この値はBP_InstanceIDTest内でAddInstanceされた際の位置をUpdate Instance Transformノードなどで位置が変わらない限り、
マテリアルBP内では変わる事のなく、且つ各キューブ毎にユニークな値として保障されます。
例え、マテリアルBP内で頂点の移動が行われようともそこは変わりません。
[追記]上記のキャプチャ内で使っているWorldPositionノードですが、後にNormalの計算をする時にこの状態だと具合が悪いのですが、Twitterで解決方法を教えてもらいました。下記のキャプチャの様にExcluding Material Offsetsを選択しておいてください。そうしないと後々困った事になります、、何に困るのかはここをご覧ください。

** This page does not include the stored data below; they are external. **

(* ===== verification/JobStages.v ===== *)
(** What the other stages do to the three tables ([jobs.rs]): the registration of
    a repository, the statements by which each stage hands its job to the next,
    the removal of a refresh that found nothing to do, and the cleanup of
    generations that are not read. *)
From S2P Require Import Prelude Ordering RustText Contracts Jobs JobPublication.
From stdpp Require Import gmap.
Local Open Scope N_scope.

Section Stages.
Context {C : Type} `{Clock} `{Sqlite} `{JobJson} `{GenerationContent C}.
Abbreviation Store := (Store C).
Abbreviation DB := (@DB C).

(** * Statements of the stages *)

(** [INSERT ... ON CONFLICT(repository_id) DO UPDATE] of [run_inventory_refresh];
    paths are unique. *)
Definition path_taken (s : Store) (repository_id path : string) : bool :=
  any (fun e => negb (seqb (fst e) repository_id) && seqb (repo_path (snd e)) path) (map_to_list (repositories s)).
Definition registered (path source revision now : string) (existing : option Repository) : Repository :=
  {| repo_path := path; repo_source_identity := source; current_revision := revision;
     ready_generation_id := existing ≫= ready_generation_id;
     repo_created_at := match existing with Some repository => repo_created_at repository | None => now end;
     repo_updated_at := now |}.
Definition register_repository (repository_id path source revision now : string) : DB unit := fun s =>
  if path_taken s repository_id path
  then (Err (violated "Register archaeology repository inventory" "archaeology_repositories.repo_path"), s)
  else (Ok (), put_repository repository_id (registered path source revision now (repositories s !! repository_id)) s).
Definition with_coverage (json : string) (generation : Generation) : Generation :=
  {| gen_repository_id := gen_repository_id generation; gen_schema_version := gen_schema_version generation;
     gen_identity := gen_identity generation; gen_status := gen_status generation; gen_coverage_json := json;
     source_unit_count := source_unit_count generation; fact_count := fact_count generation; rule_count := rule_count generation;
     gen_created_at := gen_created_at generation; published_at := published_at generation |}.
Definition persist_inventory_coverage (generation_id repository_id json : string) : DB unit :=
  _ ← update_generation "Persist archaeology inventory coverage" generation_id
        (fun _ generation => seqb (gen_repository_id generation) repository_id && has_status GenStaging generation) (with_coverage json);
  result (Ok ()).
(** What [clone_unaffected_ready_facts] copies where a refresh finds nothing to do
    ([invalidation_store.rs]). *)
Definition clone_noop_coverage (generation_id ready : string) : DB unit :=
  prior ← query (fun s => gen_coverage_json <$> generations s !! ready);
  existing ← query (fun s => is_some (generations s !! generation_id));
  match prior with
  | Some json =>
      _ ← update_generation "Clone no-op archaeology generation coverage" generation_id (fun _ _ => true) (with_coverage json);
      result (Ok ())
  | None =>
      require (negb existing) (violated "Clone no-op archaeology generation coverage" "archaeology_generations.coverage_json")
  end.
(** The lease a stage works under: the input's job, running at a stage, with no
    cancellation asked for. *)
Definition has_lease (input : ArchaeologyPublication) (at_ : ArchaeologyJobStage) (job : Job) : bool :=
  is_input_job input job && running_at at_ job && negb (cancellation_requested job).
(** A plan that only synthesizes again skips the parse stage. *)
Definition checkpoint_refresh_plan (input : ArchaeologyPublication) (synthesis_only : bool) (identity json : string) : DB unit :=
  let next := if synthesis_only then StageLink else StageParse in
  changed ← update_job "Checkpoint archaeology refresh plan" (pub_job_id input) (fun _ => has_lease input StageInventory)
    (fun job => updated (pub_now input) (with_checkpoint identity json (with_stage next job)));
  require (changed =? 1) "Archaeology refresh plan lost its job lease".
Definition complete_incremental_parse (input : ArchaeologyPublication) : DB unit :=
  changed ← update_job "Complete archaeology incremental parse" (pub_job_id input) (fun _ => has_lease input StageParse)
    (fun job => updated (pub_now input) (with_stage StageLink job));
  require (changed =? 1) "Archaeology incremental parse lost its job lease".
(** The checkpoint that ends the link, the derive and the synthesize stage. *)
Definition end_stage (what action : string) (timed : bool) (from to : ArchaeologyJobStage) (input : ArchaeologyPublication)
    (receipt json : string) (completed : Z) (total : option Z) : DB unit :=
  changed ← update_job what (pub_job_id input)
    (fun _ job => has_lease input from job && bool_decide (completed_units job = completed) && bool_decide (total_units job = total)
       && (negb timed || not_before (pub_now input) (job_updated_at job)))
    (fun job => updated (pub_now input) (with_checkpoint receipt json (with_stage to job)));
  require_cas changed action (pub_job_id input).
Definition link_checkpoint := end_stage "Checkpoint archaeology link" "link checkpoint" false StageLink StageDerive.
Definition derive_checkpoint := end_stage "Checkpoint archaeology derivation" "derive checkpoint" false StageDerive StageSynthesize.
Definition catalog_checkpoint :=
  end_stage "Archaeology synthesis catalog checkpoint catalog" "synthesis catalog checkpoint" true StageSynthesize StageValidate.

(** * Deleting generations *)

(** [ON DELETE SET NULL] and [ON DELETE CASCADE]. *)
Definition forget_generation (generation_id : string) (job : Job) : Job :=
  if bool_decide (job_generation_id job = Some generation_id)
  then {| job_repository_id := job_repository_id job; job_generation_id := None; owner_id := owner_id job;
          stage := stage job; state := state job; checkpoint_identity := checkpoint_identity job;
          checkpoint_json := checkpoint_json job; completed_units := completed_units job; total_units := total_units job;
          cancellation_requested := cancellation_requested job; errors_json := errors_json job; started_at := started_at job;
          job_updated_at := job_updated_at job; finished_at := finished_at job |}
  else job.
Definition drop_generation (generation_id : string) (s : Store) : Store :=
  {| repositories := repositories s; generations := delete generation_id (generations s);
     jobs := forget_generation generation_id <$> jobs s; content := delete_generation_content generation_id (content s) |}.
Definition delete_generation (generation_id : string) (guard : Store -> Generation -> bool) : DB N := fun s =>
  match generations s !! generation_id with
  | Some generation => if guard s generation then (Ok 1, drop_generation generation_id s) else (Ok 0, s)
  | None => (Ok 0, s)
  end.
Definition delete_job (job_id : string) (guard : Job -> bool) : DB N := fun s =>
  match jobs s !! job_id with
  | Some job =>
      if guard job
      then (Ok 1, {| repositories := repositories s; generations := generations s; jobs := delete job_id (jobs s); content := content s |})
      else (Ok 0, s)
  | None => (Ok 0, s)
  end.
(** The end of [prepare_incremental_refresh] where nothing has changed. *)
Definition remove_noop_refresh (input : ArchaeologyPublication) : DB unit :=
  transaction (
    deleted ← delete_job (pub_job_id input) (has_lease input StageInventory);
    _ ← require (deleted =? 1) "Archaeology no-op refresh lost its job lease";
    deleted ← delete_generation (pub_generation_id input)
      (fun _ generation => seqb (gen_repository_id generation) (pub_repository_id input) && has_status GenStaging generation);
    require (deleted =? 1) "Archaeology no-op staging generation did not reconcile").

(** * Cleanup *)

Definition MAX_CLEANUP_GENERATIONS : N := 256.
Inductive ArchaeologyCleanupMode : Type := DryRun | Apply.
#[export] Instance cleanup_mode_eq_dec : EqDecision ArchaeologyCleanupMode.
Proof. solve_decision. Defined.
Record ArchaeologyCleanup : Type := {
  clean_job_id : string; clean_owner_id : string; clean_mode : ArchaeologyCleanupMode; retain_superseded : N; clean_now : string
}.
Record ArchaeologyCleanupGeneration : Type := {
  clean_generation_id : string; clean_status : GenerationStatus; search_index_rows : N; synthesis_cache_rows : N;
  synthesis_attempt_rows : N; synthesis_response_bytes : N
}.
Record ArchaeologyCleanupReport : Type := {
  dry_run : bool; report_repository_id : string; candidates : list ArchaeologyCleanupGeneration; truncated : bool;
  deleted_generations : N; deleted_search_index_rows : N; deleted_synthesis_cache_rows : N; deleted_synthesis_attempt_rows : N;
  deleted_synthesis_response_bytes : N; unavailable_resources : list string
}.
Definition terminal_states : list ArchaeologyJobState := [StateFailed; StateCancelled; StateCompleted].
Definition may_clean (job : Job) : bool :=
  (running_at StageCleanup job && negb (cancellation_requested job))
  || (elemb (state job) terminal_states && bool_decide (stage job = StageIdle)).
(** [repository.ready_generation_id = job.generation_id], which is no match where
    either is NULL. *)
Definition leads_to_ready (s : Store) (job : Job) : bool :=
  is_some_and (repositories s !! job_repository_id job) (fun repository =>
    is_some (job_generation_id job) && bool_decide (ready_generation_id repository = job_generation_id job)).
Definition authorize_cleanup (input : ArchaeologyCleanup) : DB (string * bool) :=
  row ← query (fun s => job ← jobs s !! clean_job_id input;
                        _ ← repositories s !! job_repository_id job;
                        if seqb (owner_id job) (clean_owner_id input) && may_clean job && not_before (clean_now input) (job_updated_at job)
                        then Some (job_repository_id job, leads_to_ready s job) else None);
  authorized ← result (match row with Some row => Ok row | None => Err (cas_error "cleanup" (clean_job_id input)) end);
  if bool_decide (clean_mode input = Apply) then
    changed ← update_job "Claim archaeology cleanup" (clean_job_id input)
      (fun _ job => seqb (owner_id job) (clean_owner_id input) && seqb (job_repository_id job) (fst authorized) && may_clean job
                    && not_before (clean_now input) (job_updated_at job))
      (updated (clean_now input));
    _ ← require_cas changed "cleanup" (clean_job_id input);
    result (Ok authorized)
  else result (Ok authorized).
Definition any_job (s : Store) (p : Job -> bool) : bool := any (fun e => p (snd e)) (map_to_list (jobs s)).
Definition works_on (generation_id : string) (job : Job) : bool := bool_decide (job_generation_id job = Some generation_id).
Definition in_use (s : Store) (generation_id : string) : bool :=
  any_job s (fun job => works_on generation_id job && is_active (state job)).
Definition done_by (s : Store) (owner generation_id : string) : bool :=
  any_job s (fun job => works_on generation_id job && seqb (owner_id job) owner && elemb (state job) terminal_states).
Definition ready_pointer (s : Store) (repository_id : string) : option string :=
  repositories s !! repository_id ≫= ready_generation_id.
(** The generations that are not read nor worked on. *)
Definition unused (s : Store) (repository_id : string) (e : string * Generation) : bool :=
  seqb (gen_repository_id (snd e)) repository_id && negb (has_status GenReady (snd e))
  && negb (bool_decide (ready_pointer s repository_id = Some (fst e))) && negb (in_use s (fst e)).
Definition age (e : string * Generation) : string * string := (gen_created_at (snd e), fst e).
(** [ROW_NUMBER() OVER (PARTITION BY status ORDER BY created_at DESC,
    generation_id DESC)] *)
Definition status_rank (l : list (string * Generation)) (e : string * Generation) : N :=
  1 + len (List.filter (fun e' => bool_decide (gen_status (snd e') = gen_status (snd e)) && bool_decide (cmp (age e) (age e') = Lt)) l).
Definition to_delete (s : Store) (owner : string) (retain : N) (owns_current_lease : bool) (l : list (string * Generation))
    (e : string * Generation) : bool :=
  (owns_current_lease && has_status GenSuperseded (snd e) && (retain <? status_rank l e))
  || (elemb (gen_status (snd e)) [GenStaging; GenFailed; GenCancelled] && done_by s owner (fst e)).
Definition candidate_of (c : C) (e : string * Generation) : ArchaeologyCleanupGeneration :=
  let '(rows, cache, attempts, bytes) := cleanup_counts c (fst e) in
  {| clean_generation_id := fst e; clean_status := gen_status (snd e); search_index_rows := rows; synthesis_cache_rows := cache;
     synthesis_attempt_rows := attempts; synthesis_response_bytes := bytes |}.
Definition cleanup_candidates (s : Store) (repository_id owner : string) (retain : N) (owns_current_lease : bool) :
    list ArchaeologyCleanupGeneration * bool :=
  let l := List.filter (unused s repository_id) (map_to_list (generations s)) in
  let chosen := sort_by_key age (List.filter (to_delete s owner retain owns_current_lease l) l) in
  let rows := firstn 257 chosen in
  (map (candidate_of (content s)) (firstn 256 rows), MAX_CLEANUP_GENERATIONS <? len rows).
Definition may_delete (input : ArchaeologyCleanup) (repository_id : string) (candidate : ArchaeologyCleanupGeneration) (s : Store)
    (generation : Generation) : bool :=
  let id := clean_generation_id candidate in
  seqb (gen_repository_id generation) repository_id && bool_decide (gen_status generation = clean_status candidate)
  && negb (bool_decide (ready_pointer s repository_id = Some id)) && negb (in_use s id)
  && ((has_status GenSuperseded generation
       && is_some_and (jobs s !! clean_job_id input) (fun lease => seqb (owner_id lease) (clean_owner_id input) && leads_to_ready s lease))
      || done_by s (clean_owner_id input) id).
Definition delete_candidate (input : ArchaeologyCleanup) (repository_id : string) (candidate : ArchaeologyCleanupGeneration) : DB unit :=
  deleted ← delete_generation (clean_generation_id candidate) (may_delete input repository_id candidate);
  require_cas deleted "cleanup generation" (clean_job_id input).
Fixpoint delete_candidates (input : ArchaeologyCleanup) (repository_id : string) (l : list ArchaeologyCleanupGeneration) : DB unit :=
  match l with
  | [] => result (Ok ())
  | candidate :: l => _ ← delete_candidate input repository_id candidate; delete_candidates input repository_id l
  end.
Definition sum_of (f : ArchaeologyCleanupGeneration -> N) (l : list ArchaeologyCleanupGeneration) : N :=
  foldr (fun candidate sum => f candidate + sum) 0 l.
Definition cleanup_generations (input : ArchaeologyCleanup) : DB ArchaeologyCleanupReport :=
  _ ← result (validate_actor (clean_job_id input) (clean_owner_id input) (clean_now input));
  _ ← require (retain_superseded input <=? MAX_CLEANUP_GENERATIONS) "Archaeology cleanup retention exceeds 256 generations";
  transaction (
    authorized ← authorize_cleanup input;
    planned ← query (fun s => cleanup_candidates s (fst authorized) (clean_owner_id input) (retain_superseded input) (snd authorized));
    let apply := bool_decide (clean_mode input = Apply) in
    _ ← (if apply then delete_candidates input (fst authorized) (fst planned) else result (Ok ()));
    let counted f := if apply then sum_of f (fst planned) else 0 in
    result (Ok {|
      dry_run := negb apply; report_repository_id := fst authorized; candidates := fst planned; truncated := snd planned;
      deleted_generations := counted (fun _ => 1); deleted_search_index_rows := counted search_index_rows;
      deleted_synthesis_cache_rows := counted synthesis_cache_rows; deleted_synthesis_attempt_rows := counted synthesis_attempt_rows;
      deleted_synthesis_response_bytes := counted synthesis_response_bytes;
      unavailable_resources := ["parser_cache"%string] |})).
End Stages.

BP_InstanceIDTestをレベルに配置し、NumとMarginに適当な値を入れましょう。
例えば、Numを3とすると、3 x 3 x 3 = 27個のキューブがMarginの分だけ間隔を保って配置されます。
実行すると下記の様に表示されると思います。
各キューブに表示されているのはInstanceIDです。
左下から右に、順番に数字がインクリメントされて表示されています。
InstanceIDは0から始まるInt型として計算していますが、表示上に0以下の小数点が表示されているのはDebugScalarValuesノードの
仕様の様です。ノードのつなぎ自体は最後にちゃんとFloorした値をInstanceIDとしているのでこの端数は無視してください。
次に、この中のInstanceIDが0番のキューブだけを移動させてみましょう。
下記の通りノードを追加してWorld Position Offsetにつないでみてください。
下記の通りに一つだけキューブが離れていけば成功です。
離れていく毎にキューブの表示が0から別の数字になるかと思いますが、これは表示上だけの様でInstanceIDの計算がズレてきたわけでは
ありません。どうもDebugScalarValuesでのEmissive Colorへの表示がWorld Position Offsetの処理よりも後に実行されている様です。
この事で数日間悩んだ事がありますが、気にする事はなかったようです、、
無視しましょう。
[追記]Emissive Color出力ピンへの繋ぎはWorld Position Offset出力ピンへの繋ぎよりも後に処理される為です。ですがこの件については先のInstanceIDを求める際に使っているWorld PositionノードのShader Offsetsの設定でExcluding Material Offsetsを選択しておけば起きない現象だと思います。
この様に、マテリアルBP内でInstanceID毎に、位置や、スケール、カラーやマテリアルなど個別の処理をさせる事が可能になります。
単純な動きであればこのままでいろいろな動きをさせる事が可能でしょう。
ですが、複雑な動きをさせたい場合はマテリアルBPを最大限に活用したテクニックが必要となってきます。
そして、今回のInstanceIDを得る事はそれをする為に必要な第一歩です。
次回はレンダーターゲットを活用したGPGPUの方法についてまた書いていこうと思います。